Software reliability platform provider OverOps has announced new Reliability Dashboards to give QA, DevOps and Site Reliability Teams more insight across their pre-production and production environments. The dashboards include new machine learning-based scoring capabilities that automatically detect anomalies and prioritize them based on impact.
“Most organizations are facing two primary dilemmas in their software delivery: ‘how do I know if a release is ready to move forward, and once it has, how do I know how well it’s doing?’ Even with common testing and monitoring tools in place, there’s still a large degree of uncertainty once code is released into the wild,” said Tal Weiss, CTO and co-founder at OverOps. “OverOps now arms our customers with concrete data in an easily digestible format to validate the quality of any code or infrastructure change to an environment.”
According to Weiss, OverOps had previously only been able to find and fix production errors, but this new solution is meant to stop errors from happening in the first place.

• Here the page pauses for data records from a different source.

(* ===== verification/Script.v ===== *)
(** * A scripted kernel

    A concrete instance of [Kernel], used to run the programs on given inputs:
    a clock that advances by one second per reading, a list of datagrams to
    receive (a timeout after the last), sends that all succeed or all fail,
    host tables and files. *)

From Stdlib Require Import Strings.Byte.
From S2P Require Import Prelude NtpTime Packet Net.
Local Open Scope Z_scope.

Record script := Script {
  now : N;
  inbox : list (option (list byte * sockaddr_in));
  send_ok : bool;
  hosts : list (string * Z);
  files : list (string * string)
}.

Definition find_host (k : script) (s : string) : option (string * Z) :=
  match List.find (fun h => String.eqb h.1 s) k.(hosts) with
  | Some (n, a) => Some (n, a)
  | None => None
  end.

Definition find_addr (k : script) (a : Z) : option (string * Z) :=
  match List.find (fun h => h.2 =? a) k.(hosts) with
  | Some (n, a) => Some (n, a)
  | None => None
  end.

Definition find_file (k : script) (s : string) : option string :=
  snd <$> List.find (fun h => String.eqb h.1 s) k.(files).

(** UTC, from the number of days since 1970-01-01. *)
Definition two_digits (z : Z) : string := String (digit (z / 10)) (String (digit (z mod 10)) "").
Definition calendar (t : Z) : string :=
  let z := t / 86400 + 719468 in
  let era := z / 146097 in
  let doe := z mod 146097 in
  let yoe := (doe - doe / 1460 + doe / 36524 - doe / 146096) / 365 in
  let doy := doe - (365 * yoe + yoe / 4 - yoe / 100) in
  let mp := (5 * doy + 2) / 153 in
  let d := doy - (153 * mp + 2) / 5 + 1 in
  let m := if mp <? 10 then mp + 3 else mp - 9 in
  let y := yoe + era * 400 + (if m <=? 2 then 1 else 0) in
  two_digits (y / 100) +:+ two_digits (y mod 100) +:+ "-" +:+ two_digits m +:+ "-" +:+
  two_digits d +:+ " " +:+ two_digits ((t mod 86400) / 3600) +:+ ":" +:+
  two_digits ((t mod 3600) / 60) +:+ ":" +:+ two_digits (t mod 60).

#[export] Instance script_kernel : Kernel script := {
  k_gettimeofday k :=
    ({| tv_sec := Z.of_N k.(now); tv_usec := 0 |},
     Script (N.succ k.(now)) k.(inbox) k.(send_ok) k.(hosts) k.(files));
  k_socket k := (3, k);
  k_setsockopt _ _ k := (0, k);
  k_bind _ _ k := (0, k);
  k_recvfrom _ n k :=
    match k.(inbox) with
    | [] => (None, k)
    | r :: rs =>
        (match r with Some (bs, a) => Some (take n bs, a) | None => None end,
         Script k.(now) rs k.(send_ok) k.(hosts) k.(files))
    end;
  k_sendto _ bs _ k := (if k.(send_ok) then Z.of_nat (length bs) else -1, k);
  k_close _ k := k;
  k_access path k := (match find_file k path with Some _ => 0 | None => -1 end, k);
  k_read_file path k := (find_file k path, k);
  k_gethostbyaddr a k := (find_addr k a, k);
  k_gethostbyname s k := (find_host k s, k);
  k_inet_addr s := default 4294967295 (inet_pton s);
  k_localtime t := calendar t
}.

#[export] Instance script_kernel_ok : KernelOk script.
Proof.
  split.
  - intros k. unfold timeval_ok. simpl. lia.
  - intros fd n k bs a. simpl. destruct (inbox k) as [|[[bs' a']|]]; simpl; try done.
    intros [= <- <-]. rewrite length_take. lia.
Qed.

Definition boot (k : script) : proc script := Proc k "" [].

(** The same kernel behind a network that carries no datagram longer than a
    packet. *)
Record short_script := Short { long : script }.

Definition on_long {A} (f : script -> A * script) (k : short_script) : A * short_script :=
  let (a, k') := f k.(long) in (a, Short k').

#[export] Instance short_kernel : Kernel short_script := {
  k_gettimeofday := on_long k_gettimeofday;
  k_socket := on_long k_socket;
  k_setsockopt s o := on_long (k_setsockopt s o);
  k_bind s a := on_long (k_bind s a);
  k_recvfrom s n := on_long (k_recvfrom s (n `min` PACKET_SIZE));
  k_sendto s bs a := on_long (k_sendto s bs a);
  k_close s k := Short (k_close s k.(long));
  k_access path := on_long (k_access path);
  k_read_file path := on_long (k_read_file path);
  k_gethostbyaddr a := on_long (k_gethostbyaddr a);
  k_gethostbyname s := on_long (k_gethostbyname s);
  k_inet_addr s := default 4294967295 (inet_pton s);
  k_localtime t := calendar t
}.

Lemma short_recv s n k bs a :
  (k_recvfrom (K := short_script) s n k).1 = Some (bs, a) ->
  (length bs <= n `min` PACKET_SIZE)%nat.
Proof.
  intros E. apply (recvfrom_len (K := script) s _ (long k) bs a). revert E.
  unfold k_recvfrom at 1, short_kernel, on_long.
  by destruct (k_recvfrom _ _ _).
Qed.

#[export] Instance short_kernel_ok : KernelOk short_script.
Proof.
  split.
  - intros k. unfold timeval_ok. simpl. lia.
  - intros fd n k bs a E. apply short_recv in E. lia.
Qed.

#[export] Instance script_clock : Clock script.
Proof.
  refine {| clock k := Z.of_N (now k) * 1000000 |}; unfold CALL_TIME.
  - intros. lia.
  - intros. rewrite Z.div_mul, Z.mod_mul by lia. done.
  - intros. simpl. lia.
  - intros. simpl. destruct (inbox k); simpl; lia.
  - intros. simpl. lia.
Defined.

#[export] Instance short_clock : Clock short_script.
Proof.
  refine {| clock k := clock (long k) |}.
  - intros. apply (clock_nonneg (K := script)).
  - intros k. exact (clock_reads (K := script) (long k)).
  - intros k. exact (clock_ticks (K := script) (long k)).
  - intros s n k. change (k_recvfrom s n k) with
      (on_long (k_recvfrom (K := script) s (n `min` PACKET_SIZE)) k). unfold on_long.
    pose proof (clock_recvfrom (K := script) s (n `min` PACKET_SIZE) (long k)) as Hc.
    destruct (k_recvfrom (K := script) _ _ _). exact Hc.
  - intros s bs a k. change (k_sendto s bs a k) with
      (on_long (k_sendto (K := script) s bs a) k). unfold on_long.
    pose proof (clock_sendto (K := script) s bs a (long k)) as Hc.
    destruct (k_sendto (K := script) _ _ _). exact Hc.
Defined.
Fixpoint all_chars (f : ascii -> bool) (s : string) : bool :=
  match s with EmptyString => true | String c s' => f c && all_chars f s' end.

(** The value of a hexadecimal (or decimal) digit. *)
Definition digit_value (c : ascii) : Z :=
  if isdigit c then uchar c - 48
  else if between 65 70 c then uchar c - 55
  else if between 97 102 c then uchar c - 87
  else -1.

Definition is_digit_of (base : Z) (c : ascii) : bool :=
  (0 <=? digit_value c) && (digit_value c <? base).

Fixpoint digits_value (base acc : Z) (s : string) : Z :=
  match s with
  | EmptyString => acc
  | String c s' =>
      if is_digit_of base c then digits_value base (base * acc + digit_value c) s' else acc
  end.

(** An optional sign. *)
Definition sign_of (s : string) : bool * string :=
  match s with
  | String "-" s' => (true, s')
  | String "+" s' => (false, s')
  | _ => (false, s)
  end.

(** An optional 0x prefix (base 16), only when a digit follows. *)
Definition skip_0x (s : string) : string :=
  match s with
  | String "0" (String x (String d s')) =>
      if ((x =? "x")%char || (x =? "X")%char) && is_digit_of 16 d then String d s' else s
  | _ => s
  end.

Definition parse_integer (base : Z) (s : string) : bool * Z :=
  let (neg, s) := sign_of (skip_while isspace s) in
  (neg, digits_value base 0 (if base =? 16 then skip_0x s else s)).

Definition clamp (lo hi z : Z) : Z := Z.max lo (Z.min hi z).

(** strtol, strtoll: saturating at the 64-bit range. *)
Definition strtol (base : Z) (s : string) : Z :=
  let (neg, v) := parse_integer base s in
  clamp LLONG_MIN LLONG_MAX (if neg then - v else v).

Definition atoi (s : string) : Z := s32 (strtol 10 s).
Definition atoll (s : string) : Z := strtol 10 s.

(** strtoul, strtoull: saturating; a minus sign negates modulo 2^64. *)
Definition strtoul (base : Z) (s : string) : Z :=
  let (neg, v) := parse_integer base s in
  if ULLONG_MAX <? v then ULLONG_MAX else u64 (if neg then - v else v).

(** Printing. *)
Definition digit_char (z : Z) : ascii := if z <? 10 then chr (48 + z) else chr (55 + z).

Fixpoint digits_aux (base : Z) (fuel : nat) (z : Z) (acc : string) : string :=
  match fuel with
  | O => acc
  | S n =>
      let acc' := String (digit_char (z mod base)) acc in
      if z <? base then acc' else digits_aux base n (z / base) acc'
  end.

(** The digits of [z >= 0] without leading zeros; 70 digits cover 64 bits. *)
Definition digits (base z : Z) : string := digits_aux base 70 z "".

(** %d, %lld *)
Definition print_dec (z : Z) : string :=
  if z <? 0 then String "-" (digits 10 (- z)) else digits 10 z.

(** %X of a w-bit value *)
Definition print_hex (w z : Z) : string := digits 16 (uwrap w z).

(** %02X of a byte *)
Definition print_hex2 (z : Z) : string :=
  String (digit_char (z / 16)) (String (digit_char (z mod 16)) "").

Fixpoint repeat_string (n : nat) (s : string) : string :=
  match n with O => "" | S m => s +:+ repeat_string m s end.

(** ** Digits: what is printed reads back *)

Lemma digit_char_ok z : 0 <= z < 16 -> digit_value (digit_char z) = z /\
  (z < 10 -> isdigit (digit_char z) = true) /\ digit_char z <> NUL.
Proof.
  intros Hz. assert (z = 0 \/ z = 1 \/ z = 2 \/ z = 3 \/ z = 4 \/ z = 5 \/ z = 6 \/ z = 7 \/
    z = 8 \/ z = 9 \/ z = 10 \/ z = 11 \/ z = 12 \/ z = 13 \/ z = 14 \/ z = 15) as H by lia.
  repeat destruct H as [-> |H]; try subst z; vm_compute; split_and!; done.
Qed.

Lemma digits_aux_value base n z acc a : 2 <= base <= 16 -> 0 <= z < base ^ Z.of_nat n ->
  (0 < n)%nat -> exists k, 0 <= k /\
  digits_value base a (digits_aux base n z acc) = digits_value base (a * base ^ k + z) acc.
Proof.
  intros Hb. revert z acc. induction n as [|n IH]; intros z acc Hz Hn; [lia|]. simpl.
  pose proof (Z.mod_pos_bound z base ltac:(lia)) as Hm.
  pose proof (digit_char_ok (z mod base) ltac:(lia)) as (Hv & _).
  assert (is_digit_of base (digit_char (z mod base)) = true) as Hd
    by (unfold is_digit_of; rewrite Hv; lia).
  destruct (Z.ltb_spec z base).
  - exists 1. split; [lia|]. simpl. rewrite Hd, Hv, Z.mod_small by lia. f_equal. lia.
  - assert (0 < n)%nat as Hn'.
    { destruct n; [|lia]. rewrite Z.pow_1_r in Hz. lia. }
    destruct (IH (z / base) (String (digit_char (z mod base)) acc)) as (k & Hk & E); [|done|].
    { split; [apply Z.div_pos; lia|]. apply Z.div_lt_upper_bound; [lia|].
      rewrite <- Z.pow_succ_r by lia. rewrite <- Nat2Z.inj_succ. lia. }
    exists (k + 1). split; [lia|]. rewrite E. simpl. rewrite Hd, Hv. f_equal.
    rewrite Z.pow_add_r, Z.pow_1_r by lia. pose proof (Z.div_mod z base ltac:(lia)). nia.
Qed.
(* ===== verification/Setting.v ===== *)
(** * libconfig's data (lib/libconfig.h, lib/parsectx.h)

    Settings live in a heap: a [config_setting_t *] is a location, [NULL] is
    [None], and reading a location that was freed is undefined.  Strings are
    owned copies and kept by value.  The value union remembers the member last
    stored; [VZero] is the all-zero union [calloc] leaves, which every member
    reads as zero. *)

From Stdlib Require Import SpecFloat.
From S2P Require Import Prelude Double CString.
Local Open Scope Z_scope.

Abbreviation loc := positive (only parsing).

(** CONFIG_TYPE_NONE .. CONFIG_TYPE_LIST *)
Inductive ctype :=
  | T_NONE | T_GROUP | T_INT | T_INT64 | T_FLOAT | T_STRING | T_BOOL | T_ARRAY | T_LIST.

#[export] Instance ctype_eq_dec : EqDecision ctype.
Proof. solve_decision. Defined.

Definition ctype_of_Z (z : Z) : option ctype :=
  match z with
  | 0 => Some T_NONE | 1 => Some T_GROUP | 2 => Some T_INT | 3 => Some T_INT64
  | 4 => Some T_FLOAT | 5 => Some T_STRING | 6 => Some T_BOOL | 7 => Some T_ARRAY
  | 8 => Some T_LIST | _ => None
  end.

Definition Z_of_ctype (t : ctype) : Z :=
  match t with
  | T_NONE => 0 | T_GROUP => 1 | T_INT => 2 | T_INT64 => 3 | T_FLOAT => 4
  | T_STRING => 5 | T_BOOL => 6 | T_ARRAY => 7 | T_LIST => 8
  end.

Definition FORMAT_DEFAULT : Z := 0.
Definition FORMAT_HEX : Z := 1.

Definition OPTION_AUTOCONVERT : Z := 1.
Definition OPTION_SEMICOLON_SEPARATORS : Z := 2.
Definition OPTION_COLON_ASSIGNMENT_FOR_GROUPS : Z := 4.
Definition OPTION_COLON_ASSIGNMENT_FOR_NON_GROUPS : Z := 8.
Definition OPTION_OPEN_BRACE_ON_SEPARATE_LINE : Z := 16.

Definition CONFIG_TRUE : Z := 1.
Definition CONFIG_FALSE : Z := 0.

(** config_list_t: the elements in use and the allocated number of slots. *)
Record config_list := { elements : list loc; capacity : Z }.

Definition list_length (l : config_list) : Z := Z.of_nat (length l.(elements)).

(** config_value_t *)
Inductive value :=
  | VZero
  | VInt (ival : Z)
  | VInt64 (llval : Z)
  | VFloat (fval : spec_float)
  | VString (sval : option string)
  | VList (list : config_list).

(** config_setting_t, without its [config] pointer (see [moved] below). *)
Record setting := {
  s_name : option string;
  s_type : ctype;
  s_format : Z;
  s_value : value;
  s_parent : option loc;
  s_hook : option Z;
  s_line : Z;
  s_file : option string
}.

Inductive error_t := ERR_NONE | ERR_FILE_IO | ERR_PARSE.

(** config_t with the heap its settings live in; [destroyed] records the hooks
    passed to the destructor.  Every setting points back to the config_t it was
    created in: [moved] says that the structure was copied away from there, so
    that these pointers dangle. *)
Record config := {
  heap : gmap positive setting;
  next : positive;
  root : option loc;
  destructor : bool;
  destroyed : list Z;
  options : Z;
  tab_width : Z;
  default_format : Z;
  include_dir : option string;
  error_text : option string;
  error_file : option string;
  error_line : Z;
  error_type : error_t;
  filenames : list string;
  moved : bool
}.

Definition with_heap (h : gmap positive setting) (c : config) : config :=
  {| heap := h; next := c.(next); root := c.(root); destructor := c.(destructor);
     destroyed := c.(destroyed); options := c.(options); tab_width := c.(tab_width);
     default_format := c.(default_format); include_dir := c.(include_dir);
     error_text := c.(error_text); error_file := c.(error_file);
     error_line := c.(error_line); error_type := c.(error_type);
     filenames := c.(filenames); moved := c.(moved) |}.

Definition with_options (o : Z) (c : config) : config :=
  {| heap := c.(heap); next := c.(next); root := c.(root); destructor := c.(destructor);
     destroyed := c.(destroyed); options := o; tab_width := c.(tab_width);
     default_format := c.(default_format); include_dir := c.(include_dir);
     error_text := c.(error_text); error_file := c.(error_file);
     error_line := c.(error_line); error_type := c.(error_type);
     filenames := c.(filenames); moved := c.(moved) |}.

Definition with_destroyed (d : list Z) (c : config) : config :=
  {| heap := c.(heap); next := c.(next); root := c.(root); destructor := c.(destructor);
     destroyed := d; options := c.(options); tab_width := c.(tab_width);
     default_format := c.(default_format); include_dir := c.(include_dir);
     error_text := c.(error_text); error_file := c.(error_file);
     error_line := c.(error_line); error_type := c.(error_type);
     filenames := c.(filenames); moved := c.(moved) |}.

Definition with_error (txt file : option string) (line : Z) (ty : error_t) (c : config) : config :=
  {| heap := c.(heap); next := c.(next); root := c.(root); destructor := c.(destructor);
     destroyed := c.(destroyed); options := c.(options); tab_width := c.(tab_width);
     default_format := c.(default_format); include_dir := c.(include_dir);
     error_text := txt; error_file := file; error_line := line; error_type := ty;
     filenames := c.(filenames); moved := c.(moved) |}.

(** Field updates of a setting. *)
Definition set_value (v : value) (s : setting) : setting :=
  {| s_name := s.(s_name); s_type := s.(s_type); s_format := s.(s_format); s_value := v;
     s_parent := s.(s_parent); s_hook := s.(s_hook); s_line := s.(s_line); s_file := s.(s_file) |}.

Definition set_type (t : ctype) (s : setting) : setting :=
  {| s_name := s.(s_name); s_type := t; s_format := s.(s_format); s_value := s.(s_value);
     s_parent := s.(s_parent); s_hook := s.(s_hook); s_line := s.(s_line); s_file := s.(s_file) |}.

Definition set_format (f : Z) (s : setting) : setting :=
  {| s_name := s.(s_name); s_type := s.(s_type); s_format := f; s_value := s.(s_value);
     s_parent := s.(s_parent); s_hook := s.(s_hook); s_line := s.(s_line); s_file := s.(s_file) |}.

Definition set_hook (h : option Z) (s : setting) : setting :=
  {| s_name := s.(s_name); s_type := s.(s_type); s_format := s.(s_format); s_value := s.(s_value);
     s_parent := s.(s_parent); s_hook := h; s_line := s.(s_line); s_file := s.(s_file) |}.

Definition set_pos (line : Z) (file : option string) (s : setting) : setting :=
  {| s_name := s.(s_name); s_type := s.(s_type); s_format := s.(s_format); s_value := s.(s_value);
     s_parent := s.(s_parent); s_hook := s.(s_hook); s_line := line; s_file := file |}.

(** ** The heap *)

Abbreviation CM := (M config).

Definition deref (l : loc) : CM setting :=
  c ← get; lift_opt UB_dangling (c.(heap) !! l).

Definition store (l : loc) (s : setting) : CM unit :=
  modify (fun c => with_heap (<[l := s]> c.(heap)) c).

Definition update (l : loc) (f : setting -> setting) : CM unit :=
  s ← deref l; store l (f s).

(** setting->config, followed. *)
Definition setting_config : CM config :=
  c ← get; if c.(moved) then undef UB_dangling else mret c.

Definition nonnull {A} (o : option A) : CM A := lift_opt UB_null o.

(** calloc of a setting, then its fields. *)
Definition alloc (s : setting) : CM loc := fun c =>
  let l := c.(next) in
  (Ret l, {| heap := <[l := s]> c.(heap); next := Pos.succ l; root := c.(root);
     destructor := c.(destructor); destroyed := c.(destroyed); options := c.(options);
     tab_width := c.(tab_width); default_format := c.(default_format);
     include_dir := c.(include_dir); error_text := c.(error_text);
     error_file := c.(error_file); error_line := c.(error_line);
     error_type := c.(error_type); filenames := c.(filenames); moved := c.(moved) |}).

Definition free (l : loc) : CM unit :=
  c ← get;
  match c.(heap) !! l with
  | Some _ => put (with_heap (delete l c.(heap)) c)
  | None => undef UB_dangling
  end.

(** ** Reading the union through a member *)

Definition as_ival (v : value) : option Z :=
  match v with VZero => Some 0 | VInt z => Some z | _ => None end.
Definition as_llval (v : value) : option Z :=
  match v with VZero => Some 0 | VInt64 z => Some z | _ => None end.
Definition as_fval (v : value) : option spec_float :=
  match v with VZero => Some d0 | VFloat d => Some d | _ => None end.
Definition as_sval (v : value) : option (option string) :=
  match v with VZero => Some None | VString s => Some s | _ => None end.
Definition as_list (v : value) : option (option config_list) :=
  match v with VZero => Some None | VList l => Some (Some l) | _ => None end.

Definition is_aggregate (t : ctype) : bool :=
  match t with T_GROUP | T_ARRAY | T_LIST => true | _ => false end.

(** The list of a setting whose type says it is an aggregate. *)
Definition list_of (s : setting) : CM (option config_list) :=
  lift_opt UB_union (as_list s.(s_value)).
Lemma open_include_ok : 1 + include_cost size nq (levels_left (scan p)) <= w ->
  returns (open_include fs) p action_post.
Proof using Hfs Hp Hw.
  intros Hcost. destruct Hp as [Hst Hd Hm Hs]. unfold open_include. rnext. apply returns_get.
  assert (0 <= sb_length (sc_string (scan p))) as Hsb
    by (rewrite <- (strbuf_string_length _ Hs); apply strlen_nonneg).
  unfold scanctx_push_include. destruct (Z.eqb_spec (depth (scan p)) MAX_INCLUDE_DEPTH) as [|Hne].
  - rnext. apply returns_put. apply returns_ret. split; [by split|].
    unfold budget. simpl. match goal with |- _ /\ left ?q < _ /\ _ => change (left q) with (left p) end.
    split_and!; [done|lia|lia|by eexists].
  - destruct (take_string_context (scan p)) as [file Ef]. rewrite Ef.
    match goal with |- context [fs ?f] => destruct (fs f) as [text|] eqn:Efs end.
    + destruct (scanctx_add_filename _ file) as [f names]. rnext. apply returns_put. apply returns_ret.
      unfold depth, MAX_INCLUDE_DEPTH in Hne.
      destruct Hfs as (_ & Hnq & Hf). destruct (Hf _ _ Efs) as [Hsz Hq].
      split; [apply scanned_same; try done; split; simpl; [by left|lia|lia|apply empty_strbuf_ok]|].
      unfold budget. simpl sb_length.
      match goal with |- left ?q < _ /\ _ => assert (left q < left p + w); [|split_and!; [done|lia|done]] end.
      unfold to_scan, levels_left in *. simpl. set (n := length (buffers (scan p))) in *.
      assert (10 - n = S (10 - S n))%nat as E by lia. rewrite E in *. simpl in Hcost.
      unfold weight at 1. pose proof (cost_nonneg (9 - n)) as Hc.
      replace (10 - S n)%nat with (9 - n)%nat by lia. pose proof (quotes_nonneg text).
      assert (quotes text * include_cost size nq (9 - n) <= nq * include_cost size nq (9 - n)) by nia. lia.
    + rnext. apply returns_put. apply returns_ret. split; [split; try done; split; try done; apply empty_strbuf_ok|].
      unfold budget. simpl. match goal with |- _ /\ left ?q < _ /\ _ => change (left q) with (left p) end.
      split_and!; [done|lia|lia|by eexists].
Qed.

Other features include reliability scorecards and release certification, true root cause drill-downs, and reliability trends over time. The scorecords and certification uses scores such as newly introduced errors, increasing errors and performance slowdowns so that DevOps teams can quickly go in and see what requires their immediate attention. In addition, it includes new Jenkins integrations to provide insight into any anomalies introduced in a release, OverOps explained.
True root cause drill-down provides a dashboard for gaining deeper visibility into low-scoring deployments, apps and infrastructure tiers. It will also show corresponding anomalies, code and variable state at the moment an error happened.
Lastly, reliability trends over time tracks and identifies patterns so teams can compare releases and see how well apps and deployments do over time. It will include error volume, unique error count, newly introduced or increasing errors and slowdowns.